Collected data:
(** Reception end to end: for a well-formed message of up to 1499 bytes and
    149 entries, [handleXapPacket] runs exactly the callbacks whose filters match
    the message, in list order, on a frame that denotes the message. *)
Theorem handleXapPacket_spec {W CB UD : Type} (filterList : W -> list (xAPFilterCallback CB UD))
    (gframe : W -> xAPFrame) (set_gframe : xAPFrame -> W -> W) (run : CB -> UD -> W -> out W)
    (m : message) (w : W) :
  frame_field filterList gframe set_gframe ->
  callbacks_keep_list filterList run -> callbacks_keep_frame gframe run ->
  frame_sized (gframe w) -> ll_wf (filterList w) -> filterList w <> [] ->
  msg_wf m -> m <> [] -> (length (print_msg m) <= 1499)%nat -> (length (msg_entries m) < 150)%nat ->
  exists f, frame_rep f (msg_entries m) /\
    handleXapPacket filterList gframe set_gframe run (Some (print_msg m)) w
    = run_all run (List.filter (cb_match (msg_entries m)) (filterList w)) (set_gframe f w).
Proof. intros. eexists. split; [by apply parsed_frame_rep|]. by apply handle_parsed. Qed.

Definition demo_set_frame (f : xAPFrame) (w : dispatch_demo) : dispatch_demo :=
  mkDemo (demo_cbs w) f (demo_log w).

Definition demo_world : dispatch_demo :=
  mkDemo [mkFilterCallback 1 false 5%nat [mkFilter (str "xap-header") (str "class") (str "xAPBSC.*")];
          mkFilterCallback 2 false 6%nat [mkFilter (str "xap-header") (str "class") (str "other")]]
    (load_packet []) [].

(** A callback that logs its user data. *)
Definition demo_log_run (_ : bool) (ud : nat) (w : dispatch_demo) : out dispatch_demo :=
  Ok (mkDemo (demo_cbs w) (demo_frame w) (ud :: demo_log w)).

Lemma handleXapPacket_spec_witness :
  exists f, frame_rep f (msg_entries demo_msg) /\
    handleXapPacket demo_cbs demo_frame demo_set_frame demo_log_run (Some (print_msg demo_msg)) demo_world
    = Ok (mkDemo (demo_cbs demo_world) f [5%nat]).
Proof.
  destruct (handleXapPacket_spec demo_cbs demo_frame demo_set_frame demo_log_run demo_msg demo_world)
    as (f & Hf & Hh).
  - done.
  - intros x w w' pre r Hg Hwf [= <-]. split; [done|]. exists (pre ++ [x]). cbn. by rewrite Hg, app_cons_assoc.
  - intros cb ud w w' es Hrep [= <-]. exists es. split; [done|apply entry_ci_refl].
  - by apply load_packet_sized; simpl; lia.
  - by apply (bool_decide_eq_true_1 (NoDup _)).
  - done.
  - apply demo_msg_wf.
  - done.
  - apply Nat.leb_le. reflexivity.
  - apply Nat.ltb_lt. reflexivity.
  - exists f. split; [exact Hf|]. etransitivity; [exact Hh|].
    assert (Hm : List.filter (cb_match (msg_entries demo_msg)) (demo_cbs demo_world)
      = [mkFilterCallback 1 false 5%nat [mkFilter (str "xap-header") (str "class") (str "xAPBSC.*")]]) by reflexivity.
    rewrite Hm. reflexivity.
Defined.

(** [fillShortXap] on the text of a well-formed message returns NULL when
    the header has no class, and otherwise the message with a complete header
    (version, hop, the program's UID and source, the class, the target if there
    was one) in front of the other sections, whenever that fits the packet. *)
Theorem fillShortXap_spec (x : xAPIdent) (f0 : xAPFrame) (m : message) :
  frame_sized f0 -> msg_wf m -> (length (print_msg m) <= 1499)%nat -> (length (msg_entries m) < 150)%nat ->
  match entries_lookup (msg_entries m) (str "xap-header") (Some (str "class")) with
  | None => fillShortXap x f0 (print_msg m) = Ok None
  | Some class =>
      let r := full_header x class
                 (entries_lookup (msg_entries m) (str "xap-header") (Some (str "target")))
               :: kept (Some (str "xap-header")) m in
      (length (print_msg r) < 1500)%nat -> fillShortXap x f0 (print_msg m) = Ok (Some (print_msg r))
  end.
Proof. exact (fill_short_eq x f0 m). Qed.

• Exercise instructions
Restate word for word only the lines running from the beginning of the data to the line holding "frame_sized (gframe w)", both included.

• Answer to this problem
(** Reception end to end: for a well-formed message of up to 1499 bytes and
    149 entries, [handleXapPacket] runs exactly the callbacks whose filters match
    the message, in list order, on a frame that denotes the message. *)
Theorem handleXapPacket_spec {W CB UD : Type} (filterList : W -> list (xAPFilterCallback CB UD))
    (gframe : W -> xAPFrame) (set_gframe : xAPFrame -> W -> W) (run : CB -> UD -> W -> out W)
    (m : message) (w : W) :
  frame_field filterList gframe set_gframe ->
  callbacks_keep_list filterList run -> callbacks_keep_frame gframe run ->
  frame_sized (gframe w) -> ll_wf (filterList w) -> filterList w <> [] ->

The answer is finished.